A black swan event is a highly unlikely but massively consequential incident, such as the 2008 global recession and the loss of one-third of the world’s saiga antelope in a matter of days in 2015.
“Existing methods rely on what we have seen to predict what might happen in the future, and that’s why they tend to miss black swan events.”
“By analyzing long-term data from three ecosystems, we were able to show that fluctuations that happen in different biological species are statistically the same across different ecosystems,” says lead author Samuel Bray, a research assistant in the lab of senior author Bo Wang, assistant professor of bioengineering at Stanford University.
“That suggests there are certain underlying universal processes that we can take advantage of in order to forecast this kind of extreme behavior,” Bray says.
The forecasting method the researchers have developed is based on natural systems and could find use in health care and environmental research. It also has potential applications in disciplines outside ecology that have their own black swan events, such as economics and politics.
“This work is exciting because it’s a chance to take the knowledge and the computational tools that we’re building in the lab and use those to better understand—even predict or forecast—what happens in the world surrounding us,” says Wang. “It connects us to the bigger world.”
Predicting unpredictable black swan events
Over years of studying microbial communities, Bray noticed several instances where one species would undergo an unanticipated population boom, overtaking its neighbors. Discussing these events with Wang, they wondered whether this phenomenon occurred outside the lab as well and, if so, whether it could be predicted.

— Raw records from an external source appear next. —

(* ===== verification/Serve.v ===== *)
(** * A request through the server

    The coroutine of a connection implements [Spec], in both builds: from a slot
    that is [ready], the turn for a received request queues the operations of the
    response that [decide_response] gives, with its bytes in memory; the turns for
    their completions count them, and the last one closes the descriptor and makes
    the slot ready again. *)

From S2P Require Import Prelude CMem Strbuf Kv Http HttpParser HttpParserSafe HttpParserRef HttpRoundTrip HttpResponse Coro IoUring IoLoop IoLoopInv Spec Routes.
Open Scope Z_scope.

(** ** A connection's memory *)

(** The buffer of [s] is the block [b], of the capacity recorded. *)
Definition alive (h : heap) (s : string_t) (b : block) : Prop :=
  buf s = Ptr b 0 /\ 0 < capacity s < 2 ^ 63 /\
  exists bs, mem h !! b = Some bs /\ Z.of_nat (length bs) = capacity s.

Definition zeroed (h : heap) (s : string_t) (b : block) : Prop :=
  buf s = Ptr b 0 /\ 0 < capacity s < 2 ^ 63 /\ len s = 0 /\
  mem h !! b = Some (replicate (Z.to_nat (capacity s)) 0).

(** The three strings of a connection: received text, response body, and what is
    sent; their blocks are given by [bl] and their capacities by [cap]. *)
Record strings := Strings { blk_in : block; blk_res : block; blk_out : block; cap_in : Z; cap_res : Z; cap_out : Z }.

Definition apart (x : strings) : Prop :=
  blk_in x <> blk_res x /\ blk_in x <> blk_out x /\ blk_res x <> blk_out x.

Definition footprint (x : strings) : list block := [blk_in x; blk_res x; blk_out x].

(** No live memory changes but the three buffers, and if no allocation was going
    to fail none is. *)
Definition confined (x : strings) (h h' : heap) : Prop :=
  (oom h = [] -> oom h' = []) /\
  forall b bs, b ∉ footprint x -> mem h !! b = Some bs -> mem h' !! b = Some bs.
(** What memory [e] names, of the operations [q] outstanding.  A receive fills the
    whole of a live block that no other operation names.  A send reads [n] bytes of
    one that has as many, unless the response is canned: then it names an array that
    has ended, and only the length is right for what that held.  A splice moves at
    most what its 32-bit length says.  [Read] is not used. *)
Definition io_in_bounds (rec : gmap Z arrival) (m : gmap block bytes) (q : list sqe) (e : sqe) : Prop :=
  match op e with
  | Accept _ => True
  | Read _ _ _ => False
  | Recv _ b n =>
      exists k, b = Buf (Ptr k 0) /\ n = 2 ^ 21 /\ (exists bs, m !! k = Some bs /\ Z.of_nat (length bs) = n) /\
        forall e', e' ∈ q -> op_block (op e') = Some k -> e' = e
  | Send fd b n _ =>
      0 < n < 2 ^ 20 /\ exists i fs text, user_data e = Some i /\ rec !! i = Some (fs, text) /\
        match decision_for fs rs text with
        | Canned t => b = Local t /\ n = Z.of_nat (length t)
        | _ => exists k bs, b = Buf (Ptr k 0) /\ m !! k = Some bs /\ n <= Z.of_nat (length bs)
        end
  | Splice _ _ _ _ n _ => 0 <= n < 2 ^ 32
  end.

(** The bytes of a payload in the heap are in a live block. *)
Lemma payload_in_block m k o n sf fd id fl fd' bs :
  payload m (Sqe (Send fd (Buf (Ptr k o)) n sf) id fl) = Ok (fd', bs) -> n = Z.of_nat (length bs) ->
  exists b, m !! k = Some b /\ n <= Z.of_nat (length b).
Proof using Type.
  unfold payload. cbn [op]. intros E ->. apply bind_Ok_inv in E as ([b o'] & Eb & E). apply bind_Ok_inv in E as (s & Es & [= _ <-]).
  unfold object in Eb. destruct (m !! k) as [b'|] eqn:Ek; [|done]. injection Eb as -> <-. exists b. split; [done|].
  rewrite length_take. unfold suffix in Es. destruct (_ && _); [|done]. injection Es as <-. rewrite length_drop. lia.
Qed.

In order to address this question, the researchers had to find other biological systems that experience black swan events. The researchers needed details, not only about the black swan events themselves but also the context in which they occurred. So, they specifically sought ecosystems that scientists have been closely monitoring for many years.
“These data have to capture long periods of time and that’s hard to collect,” says Bray. “It’s much more than a PhD-worth of information. But that’s the only way you can see the spectra of these fluctuations at large scales.”
Bray settled on three eclectic datasets: an eight-year study of plankton from the Baltic Sea with species levels measured twice weekly; net carbon measurements from a deciduous broadleaf forest at Harvard University, gathered every 30 minutes since 1991; and measurements of barnacles, algae, and mussels on the coast of New Zealand, taken monthly for over 20 years.
The researchers then analyzed these three datasets using theory about avalanches—physical fluctuations that, like black swan events, exhibit short-term, sudden, extreme behavior.
At its core, this theory attempts to explain the physics of systems like avalanches, earthquakes, fire embers, or even crumpling candy wrappers, which all respond to external forces with discrete events of various magnitudes or sizes—a phenomenon scientists call “crackling noise.”
Built on the analysis, the researchers developed a method for predicting black swan events, one that is designed to be flexible across species and timespans, and able to work with data that are far less detailed and more complex than those used to develop it.
“Existing methods rely on what we have seen to predict what might happen in the future, and that’s why they tend to miss black swan events,” says Wang. “But Sam’s method is different in that it assumes we are only seeing part of the world. It extrapolates a little about what we’re missing, and it turns out that helps tremendously in terms of prediction.”
The researchers tested their method using the three ecosystem datasets on which it was built. Using only fragments of each dataset—specifically fragments which contained the smallest fluctuations in the variable of interest—they were able to accurately predict extreme events that occurred in those systems.
They would like to expand the application of their method to other systems in which black swan events are also present, such as in economics, epidemiology, politics, and physics.
At present, the researchers are hoping to collaborate with field scientists and ecologists to apply their method to real-world situations where they could make a positive difference in the lives of other people and the planet.
The research appears in PLOS Computational Biology.